Topic 9 describes the rapid development of the metabolomics approach in breast cancer study. A growing literature reports the use of metabolites to modulate diverse processes, such as stem cell differentiation, oligodendrocyte maturation, insulin signaling, T-cell survival, and macrophage immune responses (Zanni et al., 2017; Guijas et al., 2018; Procopet et al., 2018; Njoku et al., 2020). The links between metabolomics and breast cancer keywords show more than 200 strength links. Metabolomics has enabled researchers to complement genomic and protein level analysis of disease with both semi-quantitative and quantitative metabolite levels, which are the chemical mediators that constitute a given phenotype (Njoku et al., 2020). Breast cancer is associated with significantly lowered plasma aspartate levels in a training group comprising 1:1 breast cancer patients and controls (Xie et al., 2015). Researchers find that lowed circulating aspartate is a crucial metabolic feature of human breast cancer (Huang et al., 2016). Another breakthrough in metabolomics analysis has led to the discovery of new targets for cancer therapy. Unlike genes or proteins, metabolites are often readily available, which means that MAS is broadly amenable to high-throughput screening of virtually any biological system (Guijas et al., 2018). Therefore, increasing clinical research will be discovered by applying metabolomics in breast cancer and other types of cancer diseases.
Topic 10 focuses on the importance of genomics study in colorectal cancer. Colorectal cancer (CRC) is a common and lethal disease with a high therapeutic need. In a range of protein, DNA, and RNA-based biomarkers under investigation for CRC, long non-coding RNAs (lncRNA) plasmacytoma variant translocation have been evaluated as a diagnostic, prognostic, and therapeutic biomarker in colorectal cancer(Ogunwobi et al., 2020). Researchers also identified a unique subclass of colorectal cancer characterized by hypermutation associated with the POLE mutation. 7.2% of Early-onset colorectal cancers (EOCRCs) had the POLE P286R mutation, which was not found in late-onset CRCs (LOCRCs) (Ahn et al., 2016). Biomarker analysis supported the functional equivalence of weekly and every 2nd-week administration of cetuximab. It provided further confirmation that patients with KRAS wild-type metastatic colorectal cancer (mCRC) were those most likely to benefit from cetuximab treatment (Tabernero et al., 2010).

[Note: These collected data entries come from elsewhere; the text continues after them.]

Lemma attempts_requests_le todo :
  (requests (attempts c server todo) <= length todo)%nat.
Proof.
  induction todo as [|a todo IH]; simpl; [lia|].
  destruct (iteration c a (server a)) as [log [| |]]; simpl; lia.
Qed.

(** A request that was not the last one was sent in an iteration that
    went on. *)
Lemma attempts_went_on a n i :
  (S i < requests (attempts c server (seq a n)))%nat ->
  exists log, iteration c (a + i) (server (a + i)%nat) = (log, Continue).
Proof.
  revert a i. induction n as [|n IH]; intros a i; simpl; [lia|].
  destruct (iteration c a (server a)) as [log [| |]] eqn:Hit; simpl; try lia.
  intros Hi. destruct i as [|i].
  - rewrite Nat.add_0_r. by exists log.
  - replace (a + S i)%nat with (S a + i)%nat by lia. apply IH. lia.
Qed.

Lemma attempts_continue a todo log :
  iteration c a (server a) = (log, Continue) ->
  attempts c server (a :: todo) =
    Run (result (attempts c server todo)) (log ++ sleeps (attempts c server todo))
        (S (requests (attempts c server todo))).
Proof. intros H. simpl. by rewrite H. Qed.


(** A server error, a timeout or a connection failure before the last
    attempt, when the backoff succeeds. *)
Lemma iteration_transient a o :
  is_transient_failure o = true ->
  Z.of_nat a < max_retries c - 1 -> backoff_ok c a = true ->
  iteration c a o = ([backoff c a], Continue).
Proof.
  intros Ho Ha [Hlt Hs]%backoff_ok_spec.
  destruct o as [st h b| | |]; simpl in *; try discriminate.
  - assert (Hne : (st =? 429) = false) by lia. rewrite Hne, Ho.
    rewrite wait_time_backoff by done.
    destruct (Z.ltb_spec (Z.of_nat a) (max_retries c - 1)); [|lia].
    unfold sleep_in_try. by rewrite sleep_sleepable.
  - rewrite wait_time_backoff by done.
    destruct (Z.ltb_spec (Z.of_nat a) (max_retries c - 1)); [|lia].
    unfold sleep_in_handler. by rewrite sleep_sleepable.
  - rewrite wait_time_backoff by done.
    destruct (Z.ltb_spec (Z.of_nat a) (max_retries c - 1)); [|lia].
    unfold sleep_in_handler. by rewrite sleep_sleepable.
Qed.



(** A server error, a timeout or a connection failure at the last
    attempt: the product is computed and not slept. *)
Lemma iteration_transient_last a o :
  is_transient_failure o = true ->
  ~ Z.of_nat a < max_retries c - 1 ->
  iteration c a o =
    ([], if (a <? 1024)%nat || is_server_error o then Return None
         else Propagate OverflowError).
Proof.
  intros Ho Ha.
  assert (Hlt : (Z.of_nat a <? max_retries c - 1) = false) by lia.
  destruct o as [st h b| | |]; cbn [is_transient_failure is_server_error] in *;
    try discriminate; cbn [iteration].
  - assert (Hne : (st =? 429) = false) by lia. rewrite Hne, Ho, orb_true_r, Hlt.
    by destruct (wait_time c a).
  - rewrite orb_false_r, Hlt. destruct (Nat.ltb_spec a 1024).
    + by rewrite wait_time_backoff.
    + by rewrite wait_time_overflow.
  - rewrite orb_false_r, Hlt. destruct (Nat.ltb_spec a 1024).
    + by rewrite wait_time_backoff.
    + by rewrite wait_time_overflow.
Qed.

Topic 15 and Topic 16 refer to cancer pharmacogenomics and genome-guided therapy regimens. A key aspect of precision medicine is identifying biomarkers that predict the response to medications (i.e., pharmacogenetics) (Kranzler et al., 2017). The primary pharmacogenomics research strategy is to select candidate genes related to drug absorption, transport, activation, metabolism, initiation, and excretion (Shukla, 2017). Then the relationship between gene variation and drug efficacy is analyzed by statistical principle. Multiple genes with specific types of alterations have now been identified associated with improved response to chemotherapy and radiotherapy (Ostrom et al., 2013). Although many academic achievements on biomarkers have been reported, a few biomarkers are used in cancer drug development and clinical settings (Saito et al., 2013). Thus, to enable the optimal selection of drug(s) for a cancer patient, more research finding for critical biomarkers discovery is of urgent demand.
Topic 17 refers to the MicroRNAs target genes study. MicroRNAs (miRNAs) are short, non-coding RNA that negatively regulates gene expression and are differentially expressed in human cancers (i.e., breast cancer, prostate cancer, lung cancer, or CRC) (Gwak et al., 2014; Li et al., 2016). In the last decade, microRNAs have emerged as a new class of gene regulators. To date, about 2,000 human miRNAs have been reported in miRBase (v22) (Kozomara et al., 2019). By employing an improved algorithm for miRNA target prediction, now miRDB can present transcriptome-wide target prediction data, including 3.5 million predicted targets regulated by 7,000 miRNAs in five species (Chen and Wang, 2020). It has been demonstrated that miRNAs control major cellular processes, including metabolism, developmental timing, stem cell division, cell growth and differentiation, and apoptosis (Hannafon et al., 2011). At both post-transcriptional and translational levels, miRNAs regulate most known protein-coding genes (Konno et al., 2014; Kim and Naisbitt, 2016). Given this expansive role, the discovery of miRNAs contributes to the pathogenesis of many cancer diseases (Xi et al., 2016).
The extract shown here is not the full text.